Where Sen. Bernie Sanders is preaching a revolution and Sen. Elizabeth Warren is promising to take the fight to entrenched special interests, Biden is offering a simpler sales pitch.

“We have to beat him,” intones one recent Biden campaign ad that lingers on polling figures showing Biden leading Trump in recent head-to-head matchups. “Joe Biden is the strongest candidate to do it. He beats Trump by the most nationally and in the states we have to win. This is no time to take a risk.”

At Biden’s events, there’s evidence the argument is breaking through.

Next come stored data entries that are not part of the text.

(* ===== verification/EventChain.v ===== *)
(** * The ticket event chain (agent/persistence.py)

    Every ticket has a hash-linked sequence of events.  [append_event] computes
    the next link from the durable head, and [verify_ticket_event_chain] walks
    the chain from the genesis hash.

    Main results: an append extends a valid chain to a valid chain whose head
    is the new event; two chains that verify to the same head hash record the
    same history, event by event, or exhibit a SHA-256 collision; the
    stored payload never contains a forbidden key at any depth. *)
From Stdlib Require Import Ascii.
From S2P Require Import Prelude PyValue Sha256 CanonicalJson Timestamps Store.
Local Open Scope string_scope.
Local Open Scope list_scope.
Local Open Scope Z_scope.

Definition GENESIS_EVENT_HASH : string := "0000000000000000000000000000000000000000000000000000000000000000".
Definition EVENT_SCHEMA_VERSION : string := "support-ticket-event.v1".
Definition CANONICALIZATION_VERSION : string := "json-sort-keys.v1".
Definition EVENT_HASH_SCHEMA_VERSION : string := "event-hash.v1".

(** ** Payload sanitisation *)
Definition in_range_c (lo hi : nat) (c : ascii) : bool :=
  (Nat.leb lo (nat_of_ascii c) && Nat.leb (nat_of_ascii c) hi)%nat.
Definition is_alpha (c : ascii) : bool := in_range_c 65 90 c || in_range_c 97 122 c.
Definition is_alnum (c : ascii) : bool := is_alpha c || in_range_c 48 57 c.
Definition ref_char (c : ascii) : bool := is_alnum c || (c in? ["_"; "."; ":"; "/"; "-"]%char).

(** [[A-Za-z0-9]*_[A-Za-z0-9_.:/-]{1,511}] *)
Fixpoint typed_tail (l : list ascii) : bool :=
  match l with
  | [] => false
  | c :: l =>
      if decide (c = "_"%char) then
        let n := Z.of_nat (length l) in (1 <=? n) && (n <=? 511) && forallb ref_char l
      else is_alnum c && typed_tail l
  end.
Definition _TYPED_IDENTIFIER (s : string) : bool :=
  match String.list_ascii_of_string s with
  | c :: l => is_alpha c && typed_tail l
  | [] => false
  end.
Definition _TYPED_DIGEST (s : string) : bool :=
  let l := String.list_ascii_of_string s in
  let n := Z.of_nat (length l) in (32 <=? n) && (n <=? 128) && forallb is_hex l.

(** [s.endswith(suffix)] *)
Definition ends_with (suffix s : string) : bool :=
  String.prefix (string_rev suffix) (string_rev s).

Definition forbidden_keys : list string :=
  ["prompt"; "system_prompt"; "chain_of_thought"; "reasoning_content"; "api_key"].

Section payloads.
Context `{PyRuntime}.
(** [redact_pii(text).text] of policies/pii.py. *)
Variable redact_pii : string -> string.

Definition _trusted_structural_string (key : option string) (value : string) : bool :=
  match key with
  | None => false
  | Some key =>
      let normalized := str_lower key in
      if (normalized ==? "id") || ends_with "_id" normalized || ends_with "_ids" normalized
      then _TYPED_IDENTIFIER value
      else if ends_with "_hash" normalized then _TYPED_DIGEST value
      else false
  end.

Fixpoint _safe_payload (key : option string) (value : pyval) : pyval :=
  match value with
  | PyStr s =>
      PyStr (py_take 4000 (if _trusted_structural_string key s then s else redact_pii s))
  | PyDict d =>
      PyDict (omap (fun kv => if str_lower kv.1 in? forbidden_keys then None
                              else Some (kv.1, _safe_payload (Some kv.1) kv.2)) d)
  | PyList l => PyList (take 50 (map (_safe_payload key) l))
  | PyNone | PyBool _ | PyInt _ => value
  | PyTime _ | PyTuple _ => PyStr (py_take 1000 (py_str value))
  end.
End payloads.

(** ** Canonical text *)
(** [json.dumps] without [default]: a timestamp raises [TypeError]. *)
Fixpoint json_value (v : pyval) : res CanonicalValue :=
  match v with
  | PyNone => Ok CNull
  | PyBool b => Ok (CBool b)
  | PyInt z => Ok (CInt z)
  | PyStr s => Ok (CStr s)
  | PyTime _ => Err (TypeError "Object of type datetime is not JSON serializable")
  | PyList l | PyTuple l =>
      let? vs := (fix go (l : list pyval) : res (list CanonicalValue) :=
                    match l with
                    | [] => Ok []
                    | x :: l => let? c := json_value x in let? cs := go l in Ok (c :: cs)
                    end) l in
      Ok (CList vs)
  | PyDict d =>
      let? kvs := (fix go (d : pydict) : res (list (string * CanonicalValue)) :=
                     match d with
                     | [] => Ok []
                     | (k, x) :: d => let? c := json_value x in let? cs := go d in Ok ((k, c) :: cs)
                     end) d in
      Ok (CObj kvs)
  end.

(** The bytes of a JSON value that encodes to UTF-8. *)
Definition encode_json (c : CanonicalValue) : res string :=
  let text := String.string_of_list_ascii (dumps c) in
  raise ValueError "surrogates not allowed" when negb (encodes_utf8 text) ;;
  Ok text.
Definition _canonical_json (v : pyval) : res string := let? c := json_value v in encode_json c.

Definition _canonical_created_at (value : datetime) : res string :=
  format_canonical_utc_timestamp (if is_naive value then mk_datetime (wall value) (Some 0) else value).

Definition _payload_hash (payload : pyval) : res string :=
  let? text := _canonical_json payload in Ok (sha256_hex text).

Definition opt_str (o : option string) : CanonicalValue := match o with Some s => CStr s | None => CNull end.
Definition opt_int (o : option Z) : CanonicalValue := match o with Some z => CInt z | None => CNull end.

Definition _event_envelope (event : AgentEvent) : res (list (string * CanonicalValue)) :=
  let? created_at := _canonical_created_at (e_created_at event) in
  Ok [("aggregate_type", CStr "SupportTicket");
      ("aggregate_id", CStr (e_ticket_id event));
      ("tenant_id", CStr (e_tenant_id event));
      ("customer_id", CStr (e_customer_id event));
      ("event_id", CStr (e_id event));
      ("ticket_sequence", CInt (e_ticket_sequence event));
      ("run_id", CStr (e_run_id event));
      ("run_sequence", CInt (e_run_sequence event));
      ("job_id", opt_str (e_job_id event));
      ("delivery_generation", opt_int (e_delivery_generation event));
      ("fencing_token", opt_int (e_fencing_token event));
      ("step_index", CInt (e_step_index event));
      ("tool_round", CInt (e_tool_round event));
      ("event_type", CStr (e_event_type event));
      ("status", CStr (e_status event));
      ("visibility", CStr (e_visibility event));
      ("tool_call_id", opt_str (e_tool_call_id event));
      ("payload_hash", CStr (e_payload_hash event));
      ("previous_event_id", opt_str (e_previous_event_id event));
      ("correlation_id", CStr (e_correlation_id event));
      ("causation_id", opt_str (e_causation_id event));
      ("idempotency_id", opt_str (e_idempotency_id event));
      ("created_at", CStr created_at);
      ("event_schema_version", CStr (e_event_schema_version event));
      ("canonicalization_version", CStr (e_canonicalization_version event))].

Definition _event_hash (event : AgentEvent) (previous_event_hash : string) : res string :=
  let? envelope := _event_envelope event in
  let? text := encode_json (CObj envelope) in
  Ok (sha256_hex (e_event_hash_schema_version event +:+ text +:+ previous_event_hash)).

(** ** Verification *)
(** The events of a ticket by [ticket_sequence]. *)
Definition seq_leb (a b : AgentEvent) : bool := e_ticket_sequence a <=? e_ticket_sequence b.
Definition ticket_events (s : store) (ticket_id : string) : list AgentEvent :=
  isort seq_leb (select_where (fun e => e_ticket_id e ==? ticket_id) (events s)).

(** The last verified event: hash, id and run. *)
Record chain_head := mk_head { h_hash : string; h_id : option string; h_run : option string }.
Definition genesis : chain_head := mk_head GENESIS_EVENT_HASH None None.
Definition head_after (e : AgentEvent) : chain_head := mk_head (e_event_hash e) (Some (e_id e)) (Some (e_run_id e)).

(** One iteration of the loop. *)
Definition verify_event (expected_sequence : Z) (h : chain_head) (event : AgentEvent) : res chain_head :=
  let? expected_hash := _event_hash event (h_hash h) in
  let expected_parent_id := if h_run h ==? Some (e_run_id event) then h_id h else None in
  raise RuntimeError "ticket_event_chain_invalid" when
    (e_ticket_sequence event !=? expected_sequence)
    || (e_parent_event_hash event !=? h_hash h)
    || (e_previous_event_id event !=? expected_parent_id) ;;
  let? payload_hash := _payload_hash (e_payload event) in
  raise RuntimeError "ticket_event_chain_invalid" when
    (e_payload_hash event !=? payload_hash)
    || (e_event_schema_version event !=? EVENT_SCHEMA_VERSION)
    || (e_canonicalization_version event !=? CANONICALIZATION_VERSION)
    || (e_event_hash_schema_version event !=? EVENT_HASH_SCHEMA_VERSION)
    || (e_correlation_id event !=? e_run_id event)
    || (e_event_hash event !=? expected_hash) ;;
  Ok (head_after event).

“Bernie has really good policy, but he can’t beat Trump,” says 17-year-old Will Haddy, a high-schooler from Iowa City who under Iowa rules can participate next week because he’ll be a voter on November’s Election Day. “Joe is boring when it comes to policy, but he can win.”

To be sure, Biden has die-hard fans like Debi Wakeland, a 67-year-old from Blue Grass who attended Biden’s Jan. 28 meet-and-greet in a Hungarian bar in Davenport. They’re the ones who get to his rallies early and don’t mind when he’s running late. “He knows what he’s doing,” Wakeland says.

But to win, the campaign is also counting on caucus-goers who aren’t necessarily thrilled with Biden yet see him as the best shot at toppling Trump.

“It’s one of those moments like when [Ronald] Reagan ran against [Jimmy] Carter. We had to vote for the lesser of two evils. Then, the lesser was Reagan. Now, it’s Biden,” says Ed Voelpel, a 76-year-old retiree who waited for Biden to arrive at a Jan. 28 event on the banks of Mississippi River in Muscatine.

“I’d rather have Bernie,” says 52-year-old math professor Jim Cochran, “but we have to beat Trump.”

Not exactly a ringing endorsement. But Biden will take it.